> **What to do**
Among the entries below, extract exactly the lines that run from the one with "run_ok ms k)." through the one with "clear. intros ms", both ends included.

++++++

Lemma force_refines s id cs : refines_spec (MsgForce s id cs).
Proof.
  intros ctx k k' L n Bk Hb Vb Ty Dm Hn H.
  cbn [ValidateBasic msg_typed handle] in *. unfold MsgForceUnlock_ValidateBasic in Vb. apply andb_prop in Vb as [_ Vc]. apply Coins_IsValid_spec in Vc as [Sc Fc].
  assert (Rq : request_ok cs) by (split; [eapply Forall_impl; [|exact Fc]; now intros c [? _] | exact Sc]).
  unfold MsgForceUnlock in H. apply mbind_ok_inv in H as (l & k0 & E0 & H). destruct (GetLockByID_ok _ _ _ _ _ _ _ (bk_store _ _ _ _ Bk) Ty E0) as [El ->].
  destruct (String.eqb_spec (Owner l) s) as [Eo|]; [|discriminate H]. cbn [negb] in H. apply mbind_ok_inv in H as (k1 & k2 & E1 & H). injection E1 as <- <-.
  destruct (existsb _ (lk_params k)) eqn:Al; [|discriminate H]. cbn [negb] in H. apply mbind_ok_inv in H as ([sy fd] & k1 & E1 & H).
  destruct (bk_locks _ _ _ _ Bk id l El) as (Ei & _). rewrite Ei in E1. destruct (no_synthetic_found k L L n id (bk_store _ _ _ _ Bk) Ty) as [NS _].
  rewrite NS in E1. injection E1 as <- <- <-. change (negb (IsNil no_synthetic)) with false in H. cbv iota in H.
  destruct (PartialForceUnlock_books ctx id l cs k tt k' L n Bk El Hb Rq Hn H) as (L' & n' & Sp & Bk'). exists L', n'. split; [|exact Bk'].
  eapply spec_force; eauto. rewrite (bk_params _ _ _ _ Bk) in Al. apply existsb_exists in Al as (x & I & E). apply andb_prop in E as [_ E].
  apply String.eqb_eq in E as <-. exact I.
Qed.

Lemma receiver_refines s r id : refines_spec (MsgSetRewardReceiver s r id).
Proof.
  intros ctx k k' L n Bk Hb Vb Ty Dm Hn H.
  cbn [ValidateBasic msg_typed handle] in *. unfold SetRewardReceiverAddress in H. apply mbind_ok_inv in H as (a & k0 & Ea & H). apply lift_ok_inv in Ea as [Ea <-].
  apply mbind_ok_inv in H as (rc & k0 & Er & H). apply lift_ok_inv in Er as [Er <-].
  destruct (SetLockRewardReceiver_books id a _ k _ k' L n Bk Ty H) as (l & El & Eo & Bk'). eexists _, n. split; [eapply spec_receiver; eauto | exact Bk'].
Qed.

++++++

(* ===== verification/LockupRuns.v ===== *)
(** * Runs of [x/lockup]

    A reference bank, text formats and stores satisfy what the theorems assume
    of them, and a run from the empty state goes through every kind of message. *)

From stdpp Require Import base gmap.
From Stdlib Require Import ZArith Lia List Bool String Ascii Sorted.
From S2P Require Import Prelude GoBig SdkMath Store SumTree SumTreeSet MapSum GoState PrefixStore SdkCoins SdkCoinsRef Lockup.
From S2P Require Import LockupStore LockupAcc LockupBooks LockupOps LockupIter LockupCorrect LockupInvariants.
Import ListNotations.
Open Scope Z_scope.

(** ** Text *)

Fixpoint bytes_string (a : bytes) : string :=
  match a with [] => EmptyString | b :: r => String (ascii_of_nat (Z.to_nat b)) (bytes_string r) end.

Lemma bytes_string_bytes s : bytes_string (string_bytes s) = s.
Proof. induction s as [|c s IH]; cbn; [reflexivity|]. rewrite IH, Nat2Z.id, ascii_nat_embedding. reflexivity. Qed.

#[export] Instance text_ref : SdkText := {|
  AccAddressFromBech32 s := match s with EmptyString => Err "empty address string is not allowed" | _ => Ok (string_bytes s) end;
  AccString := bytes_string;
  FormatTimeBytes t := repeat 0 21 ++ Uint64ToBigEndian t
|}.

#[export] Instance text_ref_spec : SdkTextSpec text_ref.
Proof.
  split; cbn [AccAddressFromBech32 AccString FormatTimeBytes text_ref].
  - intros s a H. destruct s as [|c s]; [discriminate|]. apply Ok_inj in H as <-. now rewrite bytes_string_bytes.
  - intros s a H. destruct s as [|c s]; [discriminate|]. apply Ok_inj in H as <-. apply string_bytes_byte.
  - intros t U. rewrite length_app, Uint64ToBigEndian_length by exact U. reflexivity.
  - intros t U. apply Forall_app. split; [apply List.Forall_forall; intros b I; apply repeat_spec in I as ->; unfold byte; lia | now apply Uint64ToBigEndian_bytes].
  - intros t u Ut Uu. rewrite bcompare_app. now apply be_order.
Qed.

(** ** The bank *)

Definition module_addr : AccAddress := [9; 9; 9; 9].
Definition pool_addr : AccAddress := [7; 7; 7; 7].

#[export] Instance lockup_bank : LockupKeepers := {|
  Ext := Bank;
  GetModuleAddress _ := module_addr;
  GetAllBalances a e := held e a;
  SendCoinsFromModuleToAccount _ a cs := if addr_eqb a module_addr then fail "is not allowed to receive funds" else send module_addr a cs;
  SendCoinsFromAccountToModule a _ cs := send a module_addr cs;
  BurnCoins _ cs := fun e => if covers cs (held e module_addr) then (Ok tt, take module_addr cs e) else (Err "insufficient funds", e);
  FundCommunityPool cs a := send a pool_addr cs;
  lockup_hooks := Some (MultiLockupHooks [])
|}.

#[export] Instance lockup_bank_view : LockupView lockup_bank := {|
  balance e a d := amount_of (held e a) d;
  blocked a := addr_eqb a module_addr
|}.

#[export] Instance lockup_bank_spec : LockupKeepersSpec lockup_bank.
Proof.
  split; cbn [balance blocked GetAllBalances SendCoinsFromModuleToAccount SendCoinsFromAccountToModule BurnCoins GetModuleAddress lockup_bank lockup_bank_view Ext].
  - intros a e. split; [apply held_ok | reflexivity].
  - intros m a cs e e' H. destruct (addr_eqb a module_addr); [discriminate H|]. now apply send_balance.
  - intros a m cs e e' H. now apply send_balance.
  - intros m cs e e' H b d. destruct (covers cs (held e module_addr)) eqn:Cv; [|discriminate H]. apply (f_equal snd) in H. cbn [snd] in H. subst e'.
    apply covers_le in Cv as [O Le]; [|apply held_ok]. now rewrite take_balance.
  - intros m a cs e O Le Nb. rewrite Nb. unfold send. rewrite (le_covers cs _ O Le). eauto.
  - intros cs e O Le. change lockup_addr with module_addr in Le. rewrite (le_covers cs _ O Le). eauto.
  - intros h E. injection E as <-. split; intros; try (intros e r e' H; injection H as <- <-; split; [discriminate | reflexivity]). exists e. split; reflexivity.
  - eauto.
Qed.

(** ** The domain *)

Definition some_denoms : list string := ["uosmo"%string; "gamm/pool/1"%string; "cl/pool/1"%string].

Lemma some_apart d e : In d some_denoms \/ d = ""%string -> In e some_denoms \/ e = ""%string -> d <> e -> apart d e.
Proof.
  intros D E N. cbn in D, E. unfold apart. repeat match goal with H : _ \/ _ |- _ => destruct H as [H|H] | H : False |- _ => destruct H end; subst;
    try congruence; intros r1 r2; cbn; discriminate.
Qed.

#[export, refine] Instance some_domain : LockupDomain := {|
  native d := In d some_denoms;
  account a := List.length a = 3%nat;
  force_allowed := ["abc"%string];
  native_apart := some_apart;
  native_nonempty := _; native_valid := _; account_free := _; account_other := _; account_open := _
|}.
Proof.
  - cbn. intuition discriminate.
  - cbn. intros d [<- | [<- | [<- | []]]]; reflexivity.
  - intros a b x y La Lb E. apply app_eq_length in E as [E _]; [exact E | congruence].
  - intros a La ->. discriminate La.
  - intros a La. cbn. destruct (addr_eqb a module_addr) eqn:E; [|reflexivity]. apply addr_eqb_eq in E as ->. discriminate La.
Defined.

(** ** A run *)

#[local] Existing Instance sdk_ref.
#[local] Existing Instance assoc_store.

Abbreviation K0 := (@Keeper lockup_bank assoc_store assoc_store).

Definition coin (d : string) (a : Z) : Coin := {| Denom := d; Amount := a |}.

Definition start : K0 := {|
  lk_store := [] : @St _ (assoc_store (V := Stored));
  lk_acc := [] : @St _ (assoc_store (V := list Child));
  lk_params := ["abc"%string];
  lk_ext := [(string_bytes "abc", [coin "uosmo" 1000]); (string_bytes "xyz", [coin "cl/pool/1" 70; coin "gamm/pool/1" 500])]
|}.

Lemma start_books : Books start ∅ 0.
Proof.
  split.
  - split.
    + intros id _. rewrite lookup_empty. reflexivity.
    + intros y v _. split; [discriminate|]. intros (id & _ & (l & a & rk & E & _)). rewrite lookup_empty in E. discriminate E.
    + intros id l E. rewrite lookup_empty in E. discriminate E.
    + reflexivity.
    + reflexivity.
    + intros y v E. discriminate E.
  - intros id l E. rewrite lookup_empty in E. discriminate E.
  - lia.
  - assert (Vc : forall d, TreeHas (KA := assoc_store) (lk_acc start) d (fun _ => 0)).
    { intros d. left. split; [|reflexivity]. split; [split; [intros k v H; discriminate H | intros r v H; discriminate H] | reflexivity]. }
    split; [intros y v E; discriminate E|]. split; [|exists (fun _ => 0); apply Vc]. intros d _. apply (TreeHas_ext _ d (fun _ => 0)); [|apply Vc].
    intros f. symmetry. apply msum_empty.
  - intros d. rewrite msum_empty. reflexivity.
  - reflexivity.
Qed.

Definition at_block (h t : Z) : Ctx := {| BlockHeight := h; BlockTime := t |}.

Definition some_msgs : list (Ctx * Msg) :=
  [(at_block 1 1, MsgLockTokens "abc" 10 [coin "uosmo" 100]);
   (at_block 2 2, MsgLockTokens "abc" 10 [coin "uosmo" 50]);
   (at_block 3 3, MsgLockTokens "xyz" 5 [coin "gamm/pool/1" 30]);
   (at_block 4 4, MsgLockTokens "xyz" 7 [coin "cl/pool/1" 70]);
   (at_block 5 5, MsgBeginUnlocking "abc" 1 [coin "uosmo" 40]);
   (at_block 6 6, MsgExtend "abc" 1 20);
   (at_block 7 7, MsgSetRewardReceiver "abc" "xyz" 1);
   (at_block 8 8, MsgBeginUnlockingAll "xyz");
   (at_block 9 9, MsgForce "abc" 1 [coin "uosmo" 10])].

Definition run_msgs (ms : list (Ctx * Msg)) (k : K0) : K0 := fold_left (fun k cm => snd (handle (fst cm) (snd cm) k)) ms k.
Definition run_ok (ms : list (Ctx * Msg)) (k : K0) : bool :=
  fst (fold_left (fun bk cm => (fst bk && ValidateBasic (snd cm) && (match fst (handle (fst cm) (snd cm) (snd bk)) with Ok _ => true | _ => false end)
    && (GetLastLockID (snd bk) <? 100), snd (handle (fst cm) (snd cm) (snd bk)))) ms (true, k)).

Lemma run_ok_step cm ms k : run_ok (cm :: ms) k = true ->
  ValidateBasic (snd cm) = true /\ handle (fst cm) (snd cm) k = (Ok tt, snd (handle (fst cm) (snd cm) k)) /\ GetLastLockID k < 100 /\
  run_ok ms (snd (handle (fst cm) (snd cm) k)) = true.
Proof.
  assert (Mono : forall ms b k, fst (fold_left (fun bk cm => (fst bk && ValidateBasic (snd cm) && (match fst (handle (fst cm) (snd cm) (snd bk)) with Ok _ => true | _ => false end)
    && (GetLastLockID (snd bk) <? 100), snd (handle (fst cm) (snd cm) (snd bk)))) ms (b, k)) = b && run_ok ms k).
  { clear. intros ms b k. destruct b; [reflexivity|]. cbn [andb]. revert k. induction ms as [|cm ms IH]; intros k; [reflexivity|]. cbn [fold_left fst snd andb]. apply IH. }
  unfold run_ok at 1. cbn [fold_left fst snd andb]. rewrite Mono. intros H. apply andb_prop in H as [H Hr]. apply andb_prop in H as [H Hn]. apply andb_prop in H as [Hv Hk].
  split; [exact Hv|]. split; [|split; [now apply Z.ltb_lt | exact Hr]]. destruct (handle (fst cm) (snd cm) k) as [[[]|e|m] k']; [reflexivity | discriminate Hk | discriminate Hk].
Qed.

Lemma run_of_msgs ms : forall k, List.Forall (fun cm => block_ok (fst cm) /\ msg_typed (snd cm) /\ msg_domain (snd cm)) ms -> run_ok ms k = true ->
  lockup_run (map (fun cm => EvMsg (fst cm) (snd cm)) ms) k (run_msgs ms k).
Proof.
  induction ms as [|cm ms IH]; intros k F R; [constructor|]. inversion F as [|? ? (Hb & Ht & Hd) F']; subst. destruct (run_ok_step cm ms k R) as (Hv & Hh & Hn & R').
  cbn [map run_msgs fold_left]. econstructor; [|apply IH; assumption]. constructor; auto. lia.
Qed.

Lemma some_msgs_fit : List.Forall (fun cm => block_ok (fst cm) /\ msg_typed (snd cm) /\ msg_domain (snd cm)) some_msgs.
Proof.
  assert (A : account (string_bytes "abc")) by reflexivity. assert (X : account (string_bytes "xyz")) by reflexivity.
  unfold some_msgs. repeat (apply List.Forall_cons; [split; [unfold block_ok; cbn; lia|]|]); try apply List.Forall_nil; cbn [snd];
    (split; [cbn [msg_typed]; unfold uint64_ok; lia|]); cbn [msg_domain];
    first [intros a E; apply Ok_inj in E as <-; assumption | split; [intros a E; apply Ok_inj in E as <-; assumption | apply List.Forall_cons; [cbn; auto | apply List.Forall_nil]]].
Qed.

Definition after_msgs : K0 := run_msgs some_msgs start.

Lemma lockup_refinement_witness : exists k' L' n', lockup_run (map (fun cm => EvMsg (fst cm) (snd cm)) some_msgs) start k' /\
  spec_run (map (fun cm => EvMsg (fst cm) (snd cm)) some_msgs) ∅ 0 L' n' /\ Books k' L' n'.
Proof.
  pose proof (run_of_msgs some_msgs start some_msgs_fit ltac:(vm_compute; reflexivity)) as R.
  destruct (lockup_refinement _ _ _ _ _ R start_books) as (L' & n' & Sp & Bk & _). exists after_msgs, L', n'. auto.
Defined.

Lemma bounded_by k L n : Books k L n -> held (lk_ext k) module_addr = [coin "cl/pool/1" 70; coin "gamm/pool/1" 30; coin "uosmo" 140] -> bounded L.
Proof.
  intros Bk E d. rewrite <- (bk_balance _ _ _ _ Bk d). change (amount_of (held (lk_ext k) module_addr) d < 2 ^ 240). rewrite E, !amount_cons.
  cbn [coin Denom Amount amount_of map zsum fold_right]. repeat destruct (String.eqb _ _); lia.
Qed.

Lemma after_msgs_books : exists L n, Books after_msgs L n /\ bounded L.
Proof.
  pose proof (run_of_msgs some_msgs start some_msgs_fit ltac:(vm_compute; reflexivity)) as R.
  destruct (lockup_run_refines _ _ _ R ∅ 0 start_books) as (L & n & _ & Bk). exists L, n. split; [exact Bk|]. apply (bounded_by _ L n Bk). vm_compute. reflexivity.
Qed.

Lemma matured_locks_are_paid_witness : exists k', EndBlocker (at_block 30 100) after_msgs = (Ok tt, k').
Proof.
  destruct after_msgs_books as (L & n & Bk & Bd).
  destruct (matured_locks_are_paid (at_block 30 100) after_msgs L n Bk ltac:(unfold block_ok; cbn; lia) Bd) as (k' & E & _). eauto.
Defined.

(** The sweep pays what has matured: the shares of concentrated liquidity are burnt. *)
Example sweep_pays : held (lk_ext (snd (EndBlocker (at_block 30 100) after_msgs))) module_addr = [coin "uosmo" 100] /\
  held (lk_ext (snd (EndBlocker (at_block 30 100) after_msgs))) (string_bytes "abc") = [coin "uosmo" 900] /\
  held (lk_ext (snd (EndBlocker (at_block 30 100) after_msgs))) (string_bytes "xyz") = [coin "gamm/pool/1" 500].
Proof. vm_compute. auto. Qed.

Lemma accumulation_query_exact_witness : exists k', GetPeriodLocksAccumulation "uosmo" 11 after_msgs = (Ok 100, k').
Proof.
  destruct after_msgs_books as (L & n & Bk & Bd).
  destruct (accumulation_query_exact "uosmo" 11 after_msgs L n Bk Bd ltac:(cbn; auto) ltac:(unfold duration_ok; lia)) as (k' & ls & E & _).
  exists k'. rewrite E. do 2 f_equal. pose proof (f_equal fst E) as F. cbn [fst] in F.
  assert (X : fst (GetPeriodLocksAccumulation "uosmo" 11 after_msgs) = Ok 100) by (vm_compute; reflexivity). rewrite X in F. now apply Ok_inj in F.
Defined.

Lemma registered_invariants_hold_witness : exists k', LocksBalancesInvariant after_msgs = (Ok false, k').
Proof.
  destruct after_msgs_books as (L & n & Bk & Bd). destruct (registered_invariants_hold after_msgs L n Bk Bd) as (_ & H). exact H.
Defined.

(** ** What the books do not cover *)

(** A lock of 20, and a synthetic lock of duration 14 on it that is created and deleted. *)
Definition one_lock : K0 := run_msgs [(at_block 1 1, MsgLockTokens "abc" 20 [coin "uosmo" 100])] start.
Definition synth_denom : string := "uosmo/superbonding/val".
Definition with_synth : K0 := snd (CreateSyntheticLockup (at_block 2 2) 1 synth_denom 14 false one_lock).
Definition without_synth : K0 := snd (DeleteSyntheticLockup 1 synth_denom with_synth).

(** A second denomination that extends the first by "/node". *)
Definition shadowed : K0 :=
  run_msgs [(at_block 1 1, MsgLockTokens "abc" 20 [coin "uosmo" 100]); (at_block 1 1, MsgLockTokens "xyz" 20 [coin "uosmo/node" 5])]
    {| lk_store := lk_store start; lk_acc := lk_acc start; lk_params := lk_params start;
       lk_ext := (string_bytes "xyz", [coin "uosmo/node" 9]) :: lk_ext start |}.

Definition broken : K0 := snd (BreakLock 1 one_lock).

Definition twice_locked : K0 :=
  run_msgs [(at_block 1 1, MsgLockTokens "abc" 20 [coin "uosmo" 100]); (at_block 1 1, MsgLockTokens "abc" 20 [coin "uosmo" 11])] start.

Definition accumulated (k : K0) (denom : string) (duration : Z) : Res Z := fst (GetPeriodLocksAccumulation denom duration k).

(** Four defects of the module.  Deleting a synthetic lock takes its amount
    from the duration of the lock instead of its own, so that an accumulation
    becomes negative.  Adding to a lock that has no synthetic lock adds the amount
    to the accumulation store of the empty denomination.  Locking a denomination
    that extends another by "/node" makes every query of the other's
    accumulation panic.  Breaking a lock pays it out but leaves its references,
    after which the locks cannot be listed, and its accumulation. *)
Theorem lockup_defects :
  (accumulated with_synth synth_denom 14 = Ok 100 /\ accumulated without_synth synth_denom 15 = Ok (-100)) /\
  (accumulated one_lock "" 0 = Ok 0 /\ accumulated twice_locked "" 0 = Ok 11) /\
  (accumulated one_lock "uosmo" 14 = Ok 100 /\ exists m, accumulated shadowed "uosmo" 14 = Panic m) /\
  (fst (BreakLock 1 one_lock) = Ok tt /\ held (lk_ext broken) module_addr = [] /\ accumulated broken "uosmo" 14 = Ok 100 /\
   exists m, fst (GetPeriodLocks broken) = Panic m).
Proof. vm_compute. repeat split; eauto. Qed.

++++++

> **Answer section**
    && (GetLastLockID (snd bk) <? 100), snd (handle (fst cm) (snd cm) (snd bk)))) ms (b, k)) = b && run_ok ms k).
  { clear. intros ms b k. destruct b; [reflexivity|]. cbn [andb]. revert k. induction ms as [|cm ms IH]; intros k; [reflexivity|]. cbn [fold_left fst snd andb]. apply IH. }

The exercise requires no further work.